James Eaton

March 30, 2021

Daily Blogging Challenge - Day 30 - patience

I am not patient. I want things that I want and I want them now. Amazon has ruined online shopping because I expect everything in 2 days. I want to the results and I want them now (ok, I can wait 48 hours... but NO LONGER). 

As I get older, though, I am learning that patience is more than just a virtue. Patience is the whole game. Almost everything that I want to accomplish in my life can be summed up in the idea of patience. Do I want to want to get in shape? It’s going to take patience. Do I want to get better at something? It’s going to take patience. The ability to delay gratification is so much easier said than done. 

For several areas of my life, patience is so crucial that I can’t even talk about what I am doing because the gratification of talking about the idea will stop me in my tracks of actually getting anything accomplished. This is how writing was for me in 2020. Talking about writing was enough to derail me from actually writing. I spent the better part of a year writing in secret and not publishing any words; I needed to get the practice under my hands before I inserted view counts and comments into the mix. 
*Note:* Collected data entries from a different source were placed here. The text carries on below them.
Lemma ask_setting_kv a k v :
  plain a = true → trimmed (a :: k) → x3d ∉ a :: k → beq a x23 = false → beq a x5b = false →
  trimmed v → ask_setting ((a :: k) ++ x3d :: v) = Some (a :: k, v).
Proof.
  intros Ha Hk He H1 H2 Hv. unfold ask_setting.
  rewrite TrimSpace_trimmed by (by apply trimmed_app).
  assert (((a :: k) ++ x3d :: v =s "") = false) as -> by done.
  assert (HasPrefix ((a :: k) ++ x3d :: v) "#" = false) as ->.
  { change (str "#") with [x23]. cbn [app HasPrefix]. assert (beq x23 a = false) as ->; [|done].
    apply beq_false. apply beq_false in H1. congruence. }
  assert (HasPrefix ((a :: k) ++ x3d :: v) "[" = false) as ->.
  { change (str "[") with [x5b]. cbn [app HasPrefix]. assert (beq x5b a = false) as ->; [|done].
    apply beq_false. apply beq_false in H2. congruence. }
  cbn [orb]. change (str "=") with [x3d]. rewrite Cut_byte by done.
  by rewrite !TrimSpace_trimmed.
Qed.

Lemma kv_line_ok a k v :
  plain a = true → x0a ∉ a :: k → Z.of_nat (length (a :: k)) < 100 → value_ok v →
  line_ok ((a :: k) ++ x3d :: v).
Proof.
  intros Ha Hk Hl (Hv & Hn & Hlen). apply line_ok_trimmed.
  - by apply trimmed_app.
  - set_solver.
  - rewrite length_app. cbn [length] in *. unfold max_token. lia.
Qed.

Lemma Itoa_value_ok z : 0 ≤ z ≤ max_uint64 → value_ok (Itoa z).
Proof.
  intros Hz. destruct (Itoa_nonneg_shape z) as (c & t & Hi & _); [lia|].
  pose proof (digits_is_digit 0 (Itoa z) z (digits_Itoa z ltac:(lia))) as Hd.
  assert (Hp : ∀ b, b ∈ Itoa z → plain b = true ∧ b ≠ x0a).
  { intros b Hb. rewrite forallb_forall in Hd. specialize (Hd b (proj1 (list_elem_of_In _ _) Hb)).
    destruct b; vm_compute in Hd; try discriminate Hd; split; done. }
  split_and!.
  - destruct (reverse (Itoa z)) as [|e u] eqn:Hr.
    { by rewrite <- (reverse_involutive (Itoa z)), Hr in Hi. }
    split.
    + rewrite Hi. refine (plain_head c t (proj1 (Hp c _))). rewrite Hi. set_solver.
    + rewrite Hr. refine (plain_last e u (proj1 (Hp e _))).
      rewrite <- elem_of_reverse, Hr. set_solver.
  - intros H. by destruct (Hp x0a H).
  - unfold Itoa. rewrite (proj2 (Z.ltb_ge z 0)), Z.abs_eq by lia. cbn [app].
    pose proof (udec_length (S (Z.to_nat (Z.log2 z))) z).
    assert (Z.log2 z ≤ 63); [|lia].
    exact (Z.log2_le_mono _ _ (proj2 Hz)).
Qed.

Ltac ask_key c rest v :=
  intros Hv; unfold ask_line; change (str _ ++ v) with ((c :: str rest) ++ x3d :: v);
  rewrite ask_setting_kv by (first [done | set_solver]); reflexivity.

Lemma ask_line_socket v req :
  trimmed v → ask_line (str "Socket=" ++ v) req = inr (set_socket v req).
Proof. ask_key x53 "ocket"%string v. Qed.
Lemma ask_line_id v req : trimmed v → ask_line (str "Id=" ++ v) req = inr (set_id v req).
Proof. ask_key x49 "d"%string v. Qed.
Lemma ask_line_message v req :
  trimmed v → ask_line (str "Message=" ++ v) req = inr (set_message v req).
Proof. ask_key x4d "essage"%string v. Qed.
Lemma ask_line_notAfter z req :
  0 ≤ z ≤ max_uint64 → ask_line (str "NotAfter=" ++ Itoa z) req = inr (set_notAfter z req).
Proof.
  intros Hz. destruct (Itoa_value_ok z Hz) as [Ht _]. unfold ask_line.
  change (str "NotAfter=" ++ Itoa z) with ((x4e :: str "otAfter") ++ x3d :: Itoa z).
  rewrite ask_setting_kv by (first [done | set_solver]). cbn -[ParseUint Itoa].
  by rewrite ParseUint_Itoa.
Qed.

(** A request written the way systemd writes it is read back field by field. *)
Theorem parseAskFile_roundtrip req :
  value_ok (socket req) → value_ok (id req) → value_ok (message req) →
  socket req ≠ [] → 0 ≤ notAfter req ≤ max_uint64 →
  parseAskFile (Reader (text (print_ask req)) None) = inr (set_path [] req).
Proof.
  intros Hs Hi Hm Hne Hn. pose proof (Itoa_value_ok _ Hn) as Ht.
  unfold parseAskFile. rewrite scan_lines_text.
  - unfold print_ask. cbn [ask_lines]. change (ask_line (str "[Ask]") ?r) with (@inr ask_error _ r).
    cbv match. rewrite ask_line_socket by apply Hs. cbv match.
    rewrite ask_line_id by apply Hi. cbv match. rewrite ask_line_message by apply Hm. cbv match.
    rewrite ask_line_notAfter by done. cbn [socket set_notAfter set_message set_id set_socket].
    by assert ((socket req =s "") = false) as -> by (by apply seq_eqb_false).
  - unfold print_ask. repeat (apply Forall_cons; split); [..|by apply Forall_nil].
    + split_and!; [set_solver|done|done].
    + apply (kv_line_ok x53 (str "ocket")); [done|set_solver|done|done].
    + apply (kv_line_ok x49 (str "d")); [done|set_solver|done|done].
    + apply (kv_line_ok x4d (str "essage")); [done|set_solver|done|done].
    + apply (kv_line_ok x4e (str "otAfter")); [done|set_solver|done|done].
Qed.

(** The values of the [NotAfter] lines of a request. *)
Definition notAfter_values (lines : list bytes) : list bytes :=
  omap (λ l, '(k, v) ← ask_setting l; if k =s "NotAfter" then Some v else None) lines.

Lemma ask_lines_notAfter lines req0 req :
  ask_lines lines req0 = inr req →
  ∃ ns, Forall2 (λ v n, ParseUint v = Some n) (notAfter_values lines) ns ∧
        notAfter req = default (notAfter req0) (last ns).
Proof.
  revert req0; induction lines as [|l lines IH]; intros req0; cbn [ask_lines].
  { intros [= ->]. by exists []. }
  destruct (ask_line l req0) as [e|req1] eqn:El; [done|].
  intros (ns & Hns & Hn)%IH. unfold notAfter_values in *. cbn [omap list_omap].
  unfold ask_line in El. destruct (ask_setting l) as [[k v]|]; cbn [mbind option_bind].
  - destruct (k =s "NotAfter") eqn:Ek; bools; subst.
    + destruct (ParseUint v) as [n|] eqn:Ep; [|done]. injection El as <-.
      exists (n :: ns). split; [by constructor|]. rewrite Hn, last_cons. by destruct (last ns).
    + assert (notAfter req1 = notAfter req0) as Hn1.
      { repeat case_match; bools; by simplify_eq/=. }
      exists ns. split; [done|]. by rewrite Hn, Hn1.
  - simplify_eq. by exists ns.
Qed.

(** A request whose timestamp cannot be parsed is rejected, never read as one
    that does not expire: every [NotAfter] line of an accepted request parses as
    an unsigned 64-bit number, and the last one is the expiry kept. *)
Theorem parseAskFile_expiry r req :
  parseAskFile r = inr req →
  ∃ ns, Forall2 (λ v n, ParseUint v = Some n) (notAfter_values (fst (scan_lines r))) ns ∧
        notAfter req = default 0 (last ns).
Proof.
  unfold parseAskFile. destruct (scan_lines r) as [lines err]. cbn [fst].
  destruct (ask_lines _ _) as [e|req'] eqn:E; [done|].
  apply ask_lines_notAfter in E as (ns & Hns & Hn). intros H.
  repeat case_match; simplify_eq. eauto.
Qed.

(** ** Configurations are usable *)

(** What the transfer needs: a seed, and a role it knows. *)
Definition valid_config (cfg : luksConfig) : Prop :=
  Seed cfg ≠ [] ∧ (Role cfg = "client" ∨ Role cfg = "server").

Lemma known_role_spec r : known_role r = true ↔ r = "client" ∨ r = "server".
Proof. unfold known_role. by rewrite orb_true_iff, !seq_eqb_true. Qed.

(** A token yields a configuration exactly when it is ours, of the version
    this build understands, carries a seed, and names a known role or none; a
    missing role means client. *)
Theorem parseLUKSToken_spec raw cfg :
  parseLUKSToken raw = inr (Some cfg) ↔
  ∃ tok, unmarshalToken raw = Some tok ∧ tok_Type tok = luksTokenType ∧
    tok_Version tok = luksTokenVersion ∧ tok_Seed tok ≠ [] ∧
    (tok_Role tok = [] ∧ Role cfg = "client" ∨
     (tok_Role tok = "client" ∨ tok_Role tok = "server") ∧ Role cfg = tok_Role tok) ∧
    Device cfg = [] ∧ Seed cfg = tok_Seed tok ∧
    KeyHolderDeviceID cfg = tok_KeyHolderDeviceID tok.
Proof.
  unfold parseLUKSToken. destruct (unmarshalToken raw) as [tok|]; [|naive_solver].
  destruct (tok_Type tok =s luksTokenType) eqn:Et; bools; cbn [negb]; [|naive_solver].
  destruct (tok_Version tok =? luksTokenVersion) eqn:Ev; bools; cbn [negb].
  2: { case_match; naive_solver. }
  destruct (tok_Seed tok =s "") eqn:Es; bools; [naive_solver|].
  destruct (tok_Role tok =s "") eqn:Er; bools.
  - change (known_role "client") with true. cbn [negb]. split.
    + intros [= <-]. exists tok. cbn. naive_solver.
    + intros (tok' & [= <-] & _ & _ & _ & [[_ Hr]|[[Hr|Hr] _]] & Hd & Hs & Hk);
        [|by rewrite Hr in Er..].
      destruct cfg. by simplify_eq/=.
  - destruct (known_role (tok_Role tok)) eqn:Ek; cbn [negb].
    + apply known_role_spec in Ek. split.
      * intros [= <-]. exists tok. cbn. naive_solver.
      * intros (tok' & [= <-] & _ & _ & _ & [[Hr _]|[_ Hr]] & Hd & Hs & Hk); [by rewrite Hr in Er|].
        destruct cfg. by simplify_eq/=.
    + apply not_true_iff_false in Ek. rewrite known_role_spec in Ek. naive_solver.
Qed.

Lemma parseLuksConf_valid r cfg :
  parseLuksConf r = inr (Some cfg) → valid_config cfg ∧ Device cfg = [].
Proof.
  unfold parseLuksConf. destruct (scan_lines r) as [lines err].
  assert (Hd : ∀ c, Device c = [] → Device (foldl conf_line c lines) = []).
  { induction lines as [|l ls IH]; intros c Hc; [done|]. cbn [foldl]. apply IH.
    unfold conf_line. by repeat case_match. }
  specialize (Hd (mkConfig [] [] [] "client") eq_refl).
  destruct err; [done|]. destruct (Seed _ =s "") eqn:Es; [done|].
  destruct (known_role _) eqn:Er; [|done]. bools. apply known_role_spec in Er.
  cbn [negb]. intros [= <-]. done.
Qed.

(** *** The scan over devices *)

(** What one token, and one device, contribute. *)
Definition token_config (run : runner) (device : bytes) (id : Z) : option luksConfig :=
  match run (tokenExport id device) with
  | Ok raw => match parseLUKSToken raw with
              | inr (Some cfg) => Some (with_device device cfg)
              | _ => None
              end
  | Err _ => None
  end.

Definition device_config (run : runner) (device : bytes) : option luksConfig :=
  match run (luksDump device) with
  | Ok dump => head (omap (token_config run device) (tokenIDsFromDump dump luksTokenType))
  | Err _ => None
  end.

Lemma scan_tokens_first run device ids :
  scan_tokens run device ids = head (omap (token_config run device) ids).
Proof.
  induction ids as [|i ids IH]; [done|]. cbn [scan_tokens omap list_omap].
  unfold token_config at 1. rewrite IH. by repeat case_match.
Qed.

(** The nested loops over devices and tokens, with their [continue]s, return the
    first usable configuration in order of devices, then of tokens. *)
Lemma scanDevices_first run devices :
  scanDevicesForConfig run devices = head (omap (device_config run) devices).
Proof.
  induction devices as [|d ds IH]; [done|]. cbn [scanDevicesForConfig omap list_omap].
  unfold device_config at 1. rewrite IH.
  destruct (run (luksDump d)); [|done]. rewrite scan_tokens_first. by case_match.
Qed.

Lemma head_omap_Some {A B} (f : A → option B) l y :
  head (omap f l) = Some y → ∃ x, x ∈ l ∧ f x = Some y.
Proof.
  induction l as [|a l IH]; [done|]. cbn. destruct (f a) eqn:E; cbn.
  - intros [= ->]. exists a. split; [by left|done].
  - intros (x & Hx & Hf)%IH. exists x. split; [by right|done].
Qed.

Lemma device_config_valid run device cfg :
  device_config run device = Some cfg → valid_config cfg ∧ Device cfg = device.
Proof.
  unfold device_config. destruct (run (luksDump device)) as [dump|]; [|done].
  intros (i & _ & Ht)%head_omap_Some. unfold token_config in Ht.
  destruct (run _) as [raw|]; [|done].
  destruct (parseLUKSToken raw) as [|[c|]] eqn:Ep; [done| |done]. injection Ht as <-.
  unfold parseLUKSToken in Ep. repeat (case_match; simplify_eq/=); bools; unfold valid_config;
    cbn; rewrite <- known_role_spec; naive_solver.
Qed.

(** C34. Every configuration found is usable, and luks.conf takes precedence: the
    devices are looked at only when it is absent or sets no seed, and then the
    configuration names the block device it came from. *)
Theorem findLUKSConfig_sound run conf partitions cfg :
  findLUKSConfig run conf partitions = inr (Some cfg) →
  valid_config cfg ∧
  ((∃ f, conf = Ok f ∧ parseLuksConf f = inr (Some cfg) ∧ Device cfg = []) ∨
   (∀ f, conf = Ok f → parseLuksConf f = inr None) ∧
   ∃ p, partitions = Ok p ∧ Device cfg ∈ blockDevices p ∧
        device_config run (Device cfg) = Some cfg).
Proof.
  assert (Hscan : ∀ p, scanDevicesForConfig run (blockDevices p) = Some cfg →
    valid_config cfg ∧ Device cfg ∈ blockDevices p ∧ device_config run (Device cfg) = Some cfg).
  { intros p. rewrite scanDevices_first. intros (d & Hin & Hd)%head_omap_Some.
    destruct (device_config_valid _ _ _ Hd) as [Hv <-]. done. }
  unfold findLUKSConfig. destruct conf as [f|e].
  - destruct (parseLuksConf f) as [|[c|]] eqn:Ef; [done| |].
    + intros [= <-]. destruct (parseLuksConf_valid _ _ Ef). split; [done|]. left. eauto.
    + destruct partitions as [p|]; [|done]. intros [= (Hv & Hin & Hd)%Hscan].
      split; [done|]. right. split; [naive_solver|eauto].
  - destruct partitions as [p|]; [|done]. intros [= (Hv & Hin & Hd)%Hscan].
    split; [done|]. right. split; [done|eauto].
Qed.

(** ** The dump of a header *)

(** The line [luksDump] prints for a token. *)
Definition token_line (tok : Z * bytes) : bytes :=
  str "  " ++ Itoa (fst tok) ++ str ": " ++ snd tok.

Definition token_ok (tok : Z * bytes) : Prop :=
  0 ≤ fst tok ≤ max_int64 ∧ snd tok ≠ [] ∧ trimmed (snd tok) ∧ (x0a ∉ snd tok).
In 2021, I have made it a goal to write every single weekday (with some grace for weekends if needed). I spent January and February writing daily notes to myself in Notion (my note-taking system of choice) without sharing any content. This month (March ‘21 if you are reading this in the future) I am writing a blog post every day. I was part of a Daily Blogging Challenge group. It’s been a great way to get me into the habit of sharing public thoughts and having a system to keep me accountable. Even this is not where I started, because a year ago this would not have been a reality. I would have talked a good game, but I would not have written this consistently without a history of writing that I been developing over the last year. It’s all about patience. 

Every day is a chance to move forward or shrink back in what I want to accomplish. It’s easier than it used to be to write every day. At this point it’s kind of a normal practice, but there is still that fear inside that wants to keep me from writing. What do we say to fear? Not today. I have a history of writing. I have documentation of thousands of words. So, I can just look at that blank page and blinking cursor and just begin to write. It’s not easy, but it’s easier. I think that is all that I can hope for. 

Patience is keep me on this road; reminding myself that I need to be patient is what keeps me sane in the process. I heard about a friend who got an opportunity to pitch a book last week. I had 2 thoughts at the same time. 1. How cool! I love that they are getting that chance. 2. What about me? Why can’t I get a chance to pitch to publishers? The desire for notoriety was creeping in. I had to push it back and remind myself that I am doing the work that I am supposed to do in this moment. There is nothing more that I can do, because there is no magic bullet or secret way to the top. 

Do I want to have a conversation with publishers? Yes! Is today my day? No. Should that stop me from writing and creating? Absolutely not. The only way to guarantee that I don’t get a book deal one day is to stop writing now. That is a sure-fire way to not get a bool deal. But if I want it, i’m going to have to work for it. Patience is the path of future reward.